Because the system is focused on recording, not prevention.
On the past, not the present.
Technologies That Could Have Prevented This (But Are Not Welcome)
Modern video surveillance systems have long moved beyond the role of a video recorder. And this is important to understand: this is not about total surveillance, but about reasonable automation.
For example, SmartVision uses technologies that are technically capable of preventing a “coat gang” scenario:
real-time detection of people and objects;
detection of human presence in closed facilities outside working hours;
event-driven logic: the system reacts not to “motion” but to context;
local data processing without sending biometrics to the cloud;
flexible retention policies and data masking;
ONVIF compatibility and operation with existing infrastructure.
Such a system does not “spy.”
It simply asks a logical question:
“Why are people here at night when the facility is closed?”
But in Europe, this question often turns out to be legally inconvenient.
Why the “Coat Gang” Did Everything Perfectly
The criminals in Lübeck were not geniuses.
They didn’t hack servers.
They didn’t disable cameras.
They didn’t use sophisticated technology.
They simply:
knew that cameras are passive;
understood that no automatic response would occur at night;
acted slowly and carefully;
brought a bio-toilet, because even small details matter.

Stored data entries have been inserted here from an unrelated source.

(** What one pass computes: the box only grows; it contains every inked
    pixel visited; and each of its sides is where it started or at an inked
    pixel that was visited. *)
Lemma pass_spec (iData : list Z) (width : nat) (l : list (nat * nat)) (b : box) :
  let r := fold_left (visit_pixel iData width) l b in
  (minX r <= minX b /\ maxX b <= maxX r /\
   minY r <= minY b /\ maxY b <= maxY r)%Z /\
  (forall px py, In (px, py) l -> opaque iData width px py = true ->
     (minX r <= Z.of_nat px <= maxX r /\ minY r <= Z.of_nat py <= maxY r)%Z) /\
  (minX r = minX b \/
   exists px py, In (px, py) l /\ opaque iData width px py = true /\
                 minX r = Z.of_nat px) /\
  (maxX r = maxX b \/
   exists px py, In (px, py) l /\ opaque iData width px py = true /\
                 maxX r = Z.of_nat px) /\
  (minY r = minY b \/
   exists px py, In (px, py) l /\ opaque iData width px py = true /\
                 minY r = Z.of_nat py) /\
  (maxY r = maxY b \/
   exists px py, In (px, py) l /\ opaque iData width px py = true /\
                 maxY r = Z.of_nat py).
Proof.
  revert b. induction l as [|[qx qy] l IH]; intros b; cbn zeta.
  - cbn [fold_left]. split; [lia|]. split; [intros ? ? []|].
    repeat split; now left.
  - cbn [fold_left].
    specialize (IH (visit_pixel iData width b (qx, qy))). cbn zeta in IH.
    set (r := fold_left (visit_pixel iData width) l
                (visit_pixel iData width b (qx, qy))) in *.
    destruct IH as (Hmono & Hin & Ha & Hb & Hc & Hd).
    unfold visit_pixel, visit in Hmono, Ha, Hb, Hc, Hd.
    cbn [fst snd] in Hmono, Ha, Hb, Hc, Hd.
    destruct (opaque iData width qx qy) eqn:Hq;
      cbn [minX maxX minY maxY] in Hmono, Ha, Hb, Hc, Hd.
    + split; [lia|]. split.
      { intros px py [Heq|Hl] Ho.
        - injection Heq as <- <-. lia.
        - now apply Hin. }
      repeat split.
      * destruct Ha as [Ha|(px & py & Hl & Ho & Hv)].
        -- destruct (Z.min_spec (minX b) (Z.of_nat qx)) as [[_ Hm]|[_ Hm]].
           ++ left. lia.
           ++ right. exists qx, qy. repeat split; [now left|assumption|lia].
        -- right. exists px, py. repeat split; [now right|assumption|assumption].
      * destruct Hb as [Hb|(px & py & Hl & Ho & Hv)].
        -- destruct (Z.max_spec (maxX b) (Z.of_nat qx)) as [[_ Hm]|[_ Hm]].
           ++ right. exists qx, qy. repeat split; [now left|assumption|lia].
           ++ left. lia.
        -- right. exists px, py. repeat split; [now right|assumption|assumption].
      * destruct Hc as [Hc|(px & py & Hl & Ho & Hv)].
        -- destruct (Z.min_spec (minY b) (Z.of_nat qy)) as [[_ Hm]|[_ Hm]].
           ++ left. lia.
           ++ right. exists qx, qy. repeat split; [now left|assumption|lia].
        -- right. exists px, py. repeat split; [now right|assumption|assumption].
      * destruct Hd as [Hd|(px & py & Hl & Ho & Hv)].
        -- destruct (Z.max_spec (maxY b) (Z.of_nat qy)) as [[_ Hm]|[_ Hm]].
           ++ right. exists qx, qy. repeat split; [now left|assumption|lia].
           ++ left. lia.
        -- right. exists px, py. repeat split; [now right|assumption|assumption].
    + split; [lia|]. split.
      { intros px py [Heq|Hl] Ho.
        - injection Heq as <- <-. congruence.
        - now apply Hin. }
      repeat split.
      * destruct Ha as [Ha|(px & py & Hl & Ho & Hv)]; [now left|].
        right. exists px, py. repeat split; [now right|assumption|assumption].
      * destruct Hb as [Hb|(px & py & Hl & Ho & Hv)]; [now left|].
        right. exists px, py. repeat split; [now right|assumption|assumption].
      * destruct Hc as [Hc|(px & py & Hl & Ho & Hv)]; [now left|].
        right. exists px, py. repeat split; [now right|assumption|assumption].
      * destruct Hd as [Hd|(px & py & Hl & Ho & Hv)]; [now left|].
        right. exists px, py. repeat split; [now right|assumption|assumption].
Qed.

(** The box of the whole image: sides within the image or at their
    initial values, and around every inked pixel. *)
Lemma scan_spec (iData : list Z) (width height : nat) :
  let r := scan iData width height in
  (forall px py, inked iData width height px py ->
     (minX r <= Z.of_nat px <= maxX r /\ minY r <= Z.of_nat py <= maxY r)%Z) /\
  (minX r = Z.of_nat width \/
   exists px py, inked iData width height px py /\ minX r = Z.of_nat px) /\
  (maxX r = 0%Z \/
   exists px py, inked iData width height px py /\ maxX r = Z.of_nat px) /\
  (minY r = Z.of_nat height \/
   exists px py, inked iData width height px py /\ minY r = Z.of_nat py) /\
  (maxY r = 0%Z \/
   exists px py, inked iData width height px py /\ maxY r = Z.of_nat py).
Proof.
  cbn zeta. rewrite scan_pixels.
  pose proof (pass_spec iData width (pixels width height)
                (mk_box (Z.of_nat width) 0 (Z.of_nat height) 0)) as H.
  cbn zeta in H. cbn [minX maxX minY maxY] in H.
  destruct H as (_ & Hin & Ha & Hb & Hc & Hd).
  assert (Hink : forall px py, In (px, py) (pixels width height) ->
                 opaque iData width px py = true ->
                 inked iData width height px py).
  { intros px py Hl Ho. apply in_pixels in Hl. unfold inked. tauto. }
  split.
  { intros px py (Hx & Hy & Ho). apply Hin; [|exact Ho].
    apply in_pixels. now split. }
  repeat split.
  - destruct Ha as [Ha|(px & py & Hl & Ho & Hv)]; [now left|].
    right. exists px, py. split; [now apply Hink|exact Hv].
  - destruct Hb as [Hb|(px & py & Hl & Ho & Hv)]; [now left|].
    right. exists px, py. split; [now apply Hink|exact Hv].
  - destruct Hc as [Hc|(px & py & Hl & Ho & Hv)]; [now left|].
    right. exists px, py. split; [now apply Hink|exact Hv].
  - destruct Hd as [Hd|(px & py & Hl & Ho & Hv)]; [now left|].
    right. exists px, py. split; [now apply Hink|exact Hv].
Qed.

(** X10: when a drawn signature is trimmed, the rectangle copied out of the
    image is not empty, lies within the image, and contains every pixel
    whose alpha exceeds 10. *)
Theorem crop_contains_ink
  (iData : list Z) (width height : nat) (sx sy sw sh : Z) :
  trim_drawn iData width height = cropped sx sy sw sh ->
  (0 <= sx /\ 0 <= sy /\ 0 < sw /\ 0 < sh /\
   sx + sw <= Z.of_nat width /\ sy + sh <= Z.of_nat height)%Z /\
  (forall px py, inked iData width height px py ->
     (sx <= Z.of_nat px < sx + sw /\ sy <= Z.of_nat py < sy + sh)%Z).
Proof.
  unfold trim_drawn, pad. cbn zeta.
  pose proof (scan_spec iData width height) as H. cbn zeta in H.
  destruct H as (Hin & Ha & Hb & Hc & Hd).
  set (r := scan iData width height) in *.
  destruct ((maxX r <=? minX r) || (maxY r <=? minY r))%Z eqn:Hdeg;
    [discriminate|].
  apply orb_false_iff in Hdeg as [Hx Hy].
  apply Z.leb_gt in Hx, Hy.
  intros Heq. injection Heq as <- <- <- <-.
  assert (Hminx : (0 <= minX r <= Z.of_nat width)%Z).
  { destruct Ha as [->|(px & py & (Hpx & _) & ->)]; lia. }
  assert (Hminy : (0 <= minY r <= Z.of_nat height)%Z).
  { destruct Hc as [->|(px & py & (_ & Hpy & _) & ->)]; lia. }
  assert (Hmaxx : (maxX r < Z.of_nat width)%Z).
  { destruct Hb as [Hb|(px & py & (Hpx & _) & ->)]; lia. }
  assert (Hmaxy : (maxY r < Z.of_nat height)%Z).
  { destruct Hd as [Hd|(px & py & (_ & Hpy & _) & ->)]; lia. }
  split; [lia|].
  intros px py Hink. pose proof (Hin px py Hink) as Hbox.
  destruct Hink as (Hpx & Hpy & _). lia.
Qed.

Lemma crop_contains_ink_witness :
  trim_drawn two_dots 3 3 = cropped 0 0 3 3 /\
  (forall px py, inked two_dots 3 3 px py ->
     (0 <= Z.of_nat px < 0 + 3 /\ 0 <= Z.of_nat py < 0 + 3)%Z).
Proof.
  split; [reflexivity|].
  apply (crop_contains_ink two_dots 3 3 0 0 3 3). reflexivity.
Defined.

(** X11: a drawn signature is returned untrimmed exactly when its inked
    pixels all lie in one column or all lie in one row (an image without
    ink included): a stroke one pixel wide or one pixel high is not
    trimmed. *)
Theorem single_line_is_not_trimmed (iData : list Z) (width height : nat) :
  trim_drawn iData width height = untrimmed <->
  (forall px py qx qy, inked iData width height px py ->
                       inked iData width height qx qy -> px = qx) \/
  (forall px py qx qy, inked iData width height px py ->
                       inked iData width height qx qy -> py = qy).
Proof.
  unfold trim_drawn. cbn zeta.
  pose proof (scan_spec iData width height) as H. cbn zeta in H.
  destruct H as (Hin & Ha & Hb & Hc & Hd).
  set (r := scan iData width height) in *.
  split.
  - destruct ((maxX r <=? minX r) || (maxY r <=? minY r))%Z eqn:Hdeg;
      [intros _|discriminate].
    apply orb_true_iff in Hdeg as [Hx|Hy].
    + apply Z.leb_le in Hx. left. intros px py qx qy Hp Hq.
      pose proof (Hin px py Hp). pose proof (Hin qx qy Hq). lia.
    + apply Z.leb_le in Hy. right. intros px py qx qy Hp Hq.
      pose proof (Hin px py Hp). pose proof (Hin qx qy Hq). lia.
  - intros Hline.
    assert (Hdeg : ((maxX r <=? minX r) || (maxY r <=? minY r))%Z = true).
    { apply orb_true_iff. destruct Hline as [Hcol|Hrow]; [left|right];
        apply Z.leb_le.
      - destruct Ha as [Ha|(px & py & Hp & Hv)];
          destruct Hb as [Hb|(qx & qy & Hq & Hw)].
        + lia.
        + pose proof (Hin qx qy Hq). destruct Hq as (Hq & _). lia.
        + lia.
        + pose proof (Hcol px py qx qy Hp Hq). lia.
      - destruct Hc as [Hc|(px & py & Hp & Hv)];
          destruct Hd as [Hd|(qx & qy & Hq & Hw)].
        + lia.
        + pose proof (Hin qx qy Hq). destruct Hq as (_ & Hq & _). lia.
        + lia.
        + pose proof (Hrow px py qx qy Hp Hq). lia. }
    now rewrite Hdeg.
Qed.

This was not a failure of security.
It was a logical consequence of a European regulatory philosophy in which video surveillance is a potential liability, not a protection tool.
Final
Cameras in Europe watch carefully.
But they are not allowed to intervene.
They recorded everything:
the entry,
the night,
the opened safe deposit boxes,
the exit.
And now:
depositors are raising a €300,000 reward,
a private investigator is working the case,
police continue the search,
regulators remain silent.
And somewhere in a server room, a surveillance system hums quietly — having done everything strictly according to the rules.